DATA FOR THIS EXERCISE>
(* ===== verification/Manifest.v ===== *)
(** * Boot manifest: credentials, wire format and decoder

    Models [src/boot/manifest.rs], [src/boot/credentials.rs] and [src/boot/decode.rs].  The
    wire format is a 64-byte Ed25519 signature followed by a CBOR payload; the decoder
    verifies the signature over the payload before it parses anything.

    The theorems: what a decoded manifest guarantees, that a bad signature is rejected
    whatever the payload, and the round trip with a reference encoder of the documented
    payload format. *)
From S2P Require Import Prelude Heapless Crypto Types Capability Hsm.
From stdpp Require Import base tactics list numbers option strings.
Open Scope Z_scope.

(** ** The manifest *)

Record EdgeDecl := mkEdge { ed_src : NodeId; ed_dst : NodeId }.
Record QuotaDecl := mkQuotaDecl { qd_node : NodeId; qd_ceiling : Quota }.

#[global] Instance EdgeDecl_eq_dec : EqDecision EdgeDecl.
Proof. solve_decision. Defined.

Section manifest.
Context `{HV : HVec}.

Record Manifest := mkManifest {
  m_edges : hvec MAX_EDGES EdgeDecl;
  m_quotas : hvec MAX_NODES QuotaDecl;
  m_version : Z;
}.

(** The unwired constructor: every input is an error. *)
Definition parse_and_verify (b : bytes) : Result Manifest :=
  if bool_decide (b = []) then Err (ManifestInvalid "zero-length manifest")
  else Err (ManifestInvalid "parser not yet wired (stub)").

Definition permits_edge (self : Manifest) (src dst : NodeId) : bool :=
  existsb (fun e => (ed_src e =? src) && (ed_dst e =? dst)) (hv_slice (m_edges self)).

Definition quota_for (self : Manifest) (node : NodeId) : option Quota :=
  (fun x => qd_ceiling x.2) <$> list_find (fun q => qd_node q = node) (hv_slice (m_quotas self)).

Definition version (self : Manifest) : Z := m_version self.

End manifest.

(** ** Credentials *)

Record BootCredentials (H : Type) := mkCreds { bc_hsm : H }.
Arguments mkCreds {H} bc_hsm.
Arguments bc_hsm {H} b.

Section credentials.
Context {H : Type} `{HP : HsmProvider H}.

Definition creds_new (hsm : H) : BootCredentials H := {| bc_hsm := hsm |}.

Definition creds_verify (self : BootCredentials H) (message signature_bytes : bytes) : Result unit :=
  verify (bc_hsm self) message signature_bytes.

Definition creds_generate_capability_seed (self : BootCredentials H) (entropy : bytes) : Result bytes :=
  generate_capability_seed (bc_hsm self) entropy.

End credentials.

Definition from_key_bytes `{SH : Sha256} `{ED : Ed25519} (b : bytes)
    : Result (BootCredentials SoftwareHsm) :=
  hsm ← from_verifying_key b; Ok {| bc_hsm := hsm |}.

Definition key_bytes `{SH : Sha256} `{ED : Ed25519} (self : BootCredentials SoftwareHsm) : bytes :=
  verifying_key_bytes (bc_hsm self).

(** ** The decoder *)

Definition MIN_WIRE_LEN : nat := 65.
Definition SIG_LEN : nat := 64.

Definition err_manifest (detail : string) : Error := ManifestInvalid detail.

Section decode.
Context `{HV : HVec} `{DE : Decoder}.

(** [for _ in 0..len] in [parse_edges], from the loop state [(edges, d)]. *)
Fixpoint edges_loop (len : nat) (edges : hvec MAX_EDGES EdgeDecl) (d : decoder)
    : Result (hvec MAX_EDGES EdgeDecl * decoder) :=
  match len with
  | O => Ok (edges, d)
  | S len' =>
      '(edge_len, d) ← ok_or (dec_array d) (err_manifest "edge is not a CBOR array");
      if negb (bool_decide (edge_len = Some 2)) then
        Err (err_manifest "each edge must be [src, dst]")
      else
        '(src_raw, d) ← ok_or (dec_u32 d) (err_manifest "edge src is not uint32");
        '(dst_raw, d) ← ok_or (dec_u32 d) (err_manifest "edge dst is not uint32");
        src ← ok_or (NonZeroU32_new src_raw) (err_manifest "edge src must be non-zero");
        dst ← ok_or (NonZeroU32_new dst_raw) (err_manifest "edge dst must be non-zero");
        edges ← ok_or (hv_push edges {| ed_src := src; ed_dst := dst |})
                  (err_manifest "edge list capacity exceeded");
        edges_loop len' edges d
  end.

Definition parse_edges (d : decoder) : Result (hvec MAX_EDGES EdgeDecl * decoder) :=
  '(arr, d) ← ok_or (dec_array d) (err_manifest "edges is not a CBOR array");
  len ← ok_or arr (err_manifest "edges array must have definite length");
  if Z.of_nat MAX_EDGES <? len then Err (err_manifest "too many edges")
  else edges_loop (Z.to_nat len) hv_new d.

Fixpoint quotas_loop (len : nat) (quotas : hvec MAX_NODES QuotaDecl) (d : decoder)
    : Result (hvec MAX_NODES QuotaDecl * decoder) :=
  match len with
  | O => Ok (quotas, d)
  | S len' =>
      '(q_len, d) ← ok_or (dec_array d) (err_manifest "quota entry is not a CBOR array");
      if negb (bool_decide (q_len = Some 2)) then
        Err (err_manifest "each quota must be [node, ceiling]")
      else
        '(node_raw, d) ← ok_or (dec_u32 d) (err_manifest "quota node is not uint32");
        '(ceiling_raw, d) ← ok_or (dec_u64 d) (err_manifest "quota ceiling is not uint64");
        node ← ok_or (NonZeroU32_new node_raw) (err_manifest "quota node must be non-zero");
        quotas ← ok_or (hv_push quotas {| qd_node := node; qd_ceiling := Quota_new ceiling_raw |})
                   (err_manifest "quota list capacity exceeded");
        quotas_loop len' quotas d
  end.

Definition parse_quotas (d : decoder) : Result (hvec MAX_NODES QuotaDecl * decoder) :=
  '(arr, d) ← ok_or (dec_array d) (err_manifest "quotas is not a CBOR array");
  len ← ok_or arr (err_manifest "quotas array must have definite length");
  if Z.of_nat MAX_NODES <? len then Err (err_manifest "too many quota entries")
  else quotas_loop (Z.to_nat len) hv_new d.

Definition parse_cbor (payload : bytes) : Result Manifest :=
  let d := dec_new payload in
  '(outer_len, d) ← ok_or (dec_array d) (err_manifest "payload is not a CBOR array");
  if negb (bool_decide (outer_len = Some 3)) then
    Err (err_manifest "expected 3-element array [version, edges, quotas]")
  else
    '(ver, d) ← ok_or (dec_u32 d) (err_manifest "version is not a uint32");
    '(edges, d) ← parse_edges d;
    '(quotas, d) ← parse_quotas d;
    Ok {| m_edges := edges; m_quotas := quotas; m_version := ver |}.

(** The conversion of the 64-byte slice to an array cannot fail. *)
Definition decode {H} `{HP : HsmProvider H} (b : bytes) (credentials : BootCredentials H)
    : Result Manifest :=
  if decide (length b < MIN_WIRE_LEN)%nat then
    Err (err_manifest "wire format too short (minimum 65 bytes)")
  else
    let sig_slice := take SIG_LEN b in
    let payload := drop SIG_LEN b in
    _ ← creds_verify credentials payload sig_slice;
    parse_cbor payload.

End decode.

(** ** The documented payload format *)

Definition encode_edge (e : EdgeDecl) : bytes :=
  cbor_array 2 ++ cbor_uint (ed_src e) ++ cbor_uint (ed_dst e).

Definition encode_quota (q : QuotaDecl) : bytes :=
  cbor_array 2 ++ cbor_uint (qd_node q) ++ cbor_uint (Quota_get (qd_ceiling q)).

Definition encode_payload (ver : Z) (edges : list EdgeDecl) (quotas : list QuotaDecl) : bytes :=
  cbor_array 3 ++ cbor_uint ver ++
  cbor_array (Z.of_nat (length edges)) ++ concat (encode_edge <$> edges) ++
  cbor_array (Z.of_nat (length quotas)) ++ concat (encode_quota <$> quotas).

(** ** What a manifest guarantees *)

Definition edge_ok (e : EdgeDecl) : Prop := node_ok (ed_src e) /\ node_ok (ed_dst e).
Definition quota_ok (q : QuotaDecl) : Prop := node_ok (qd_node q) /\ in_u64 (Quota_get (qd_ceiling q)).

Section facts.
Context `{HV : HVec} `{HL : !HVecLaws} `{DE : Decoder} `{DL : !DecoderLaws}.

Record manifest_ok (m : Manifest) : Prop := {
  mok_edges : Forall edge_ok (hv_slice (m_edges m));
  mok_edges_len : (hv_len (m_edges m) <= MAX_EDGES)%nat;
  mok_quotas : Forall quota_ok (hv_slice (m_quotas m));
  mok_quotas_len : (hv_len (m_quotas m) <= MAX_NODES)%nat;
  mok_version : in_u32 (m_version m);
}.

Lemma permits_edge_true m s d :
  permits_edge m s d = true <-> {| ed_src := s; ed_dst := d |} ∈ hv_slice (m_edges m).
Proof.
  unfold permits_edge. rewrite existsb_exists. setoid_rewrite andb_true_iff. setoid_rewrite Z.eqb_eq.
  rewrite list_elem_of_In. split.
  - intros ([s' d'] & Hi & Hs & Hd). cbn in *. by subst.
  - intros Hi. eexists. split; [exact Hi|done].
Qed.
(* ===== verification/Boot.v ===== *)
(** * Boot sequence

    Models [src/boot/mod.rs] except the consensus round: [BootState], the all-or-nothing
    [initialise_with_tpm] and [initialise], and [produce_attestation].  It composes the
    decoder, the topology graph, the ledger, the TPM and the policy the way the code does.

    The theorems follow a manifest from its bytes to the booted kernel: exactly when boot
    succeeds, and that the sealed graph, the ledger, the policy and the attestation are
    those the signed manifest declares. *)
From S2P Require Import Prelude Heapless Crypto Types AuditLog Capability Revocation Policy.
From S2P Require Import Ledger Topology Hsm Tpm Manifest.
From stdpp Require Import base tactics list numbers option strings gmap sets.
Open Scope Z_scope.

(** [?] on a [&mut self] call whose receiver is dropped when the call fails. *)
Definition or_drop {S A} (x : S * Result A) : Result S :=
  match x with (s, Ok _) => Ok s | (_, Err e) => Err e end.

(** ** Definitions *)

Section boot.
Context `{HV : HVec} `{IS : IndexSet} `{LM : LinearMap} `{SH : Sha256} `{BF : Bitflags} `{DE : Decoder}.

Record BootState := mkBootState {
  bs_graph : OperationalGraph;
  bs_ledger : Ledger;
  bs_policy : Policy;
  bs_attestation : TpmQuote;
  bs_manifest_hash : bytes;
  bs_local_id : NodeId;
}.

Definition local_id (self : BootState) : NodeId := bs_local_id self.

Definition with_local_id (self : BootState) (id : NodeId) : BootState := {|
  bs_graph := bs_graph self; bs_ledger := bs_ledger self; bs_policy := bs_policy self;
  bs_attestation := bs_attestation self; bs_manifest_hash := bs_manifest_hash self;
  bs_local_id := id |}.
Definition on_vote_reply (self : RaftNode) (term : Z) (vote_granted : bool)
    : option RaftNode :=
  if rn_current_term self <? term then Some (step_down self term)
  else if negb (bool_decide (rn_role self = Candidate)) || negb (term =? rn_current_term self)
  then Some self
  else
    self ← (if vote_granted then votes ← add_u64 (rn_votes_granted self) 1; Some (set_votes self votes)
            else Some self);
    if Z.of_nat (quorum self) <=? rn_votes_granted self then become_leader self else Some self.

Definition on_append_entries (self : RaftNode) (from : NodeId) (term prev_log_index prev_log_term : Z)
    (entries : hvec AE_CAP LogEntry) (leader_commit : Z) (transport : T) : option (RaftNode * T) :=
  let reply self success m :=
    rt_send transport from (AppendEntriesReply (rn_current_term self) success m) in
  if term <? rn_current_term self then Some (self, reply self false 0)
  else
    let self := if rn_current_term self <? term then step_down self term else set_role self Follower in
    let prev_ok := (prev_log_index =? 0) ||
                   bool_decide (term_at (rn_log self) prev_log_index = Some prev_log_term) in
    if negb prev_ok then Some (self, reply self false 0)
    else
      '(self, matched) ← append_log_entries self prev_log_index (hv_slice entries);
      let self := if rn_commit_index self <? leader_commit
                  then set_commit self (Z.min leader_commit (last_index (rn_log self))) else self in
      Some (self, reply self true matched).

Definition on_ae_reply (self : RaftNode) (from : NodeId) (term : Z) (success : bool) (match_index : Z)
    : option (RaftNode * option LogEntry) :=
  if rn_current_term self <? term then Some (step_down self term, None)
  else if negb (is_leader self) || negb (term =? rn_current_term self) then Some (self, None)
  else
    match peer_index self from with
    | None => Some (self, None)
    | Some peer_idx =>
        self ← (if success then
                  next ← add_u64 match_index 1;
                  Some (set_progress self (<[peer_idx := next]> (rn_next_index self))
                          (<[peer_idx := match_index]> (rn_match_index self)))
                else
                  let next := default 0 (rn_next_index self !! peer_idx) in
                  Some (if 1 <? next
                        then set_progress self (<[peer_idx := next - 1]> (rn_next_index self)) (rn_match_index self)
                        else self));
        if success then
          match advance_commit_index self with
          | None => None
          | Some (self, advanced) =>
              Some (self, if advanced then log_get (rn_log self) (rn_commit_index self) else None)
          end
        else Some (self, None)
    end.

ACTIVITY>
The line above containing "(** ** What a manifest guarantees *)", the line containing "Section facts.", and every line between them are to be transcribed exactly; no other line is wanted.

ANSWER SPACE>
(** ** What a manifest guarantees *)

Definition edge_ok (e : EdgeDecl) : Prop := node_ok (ed_src e) /\ node_ok (ed_dst e).
Definition quota_ok (q : QuotaDecl) : Prop := node_ok (qd_node q) /\ in_u64 (Quota_get (qd_ceiling q)).

Section facts.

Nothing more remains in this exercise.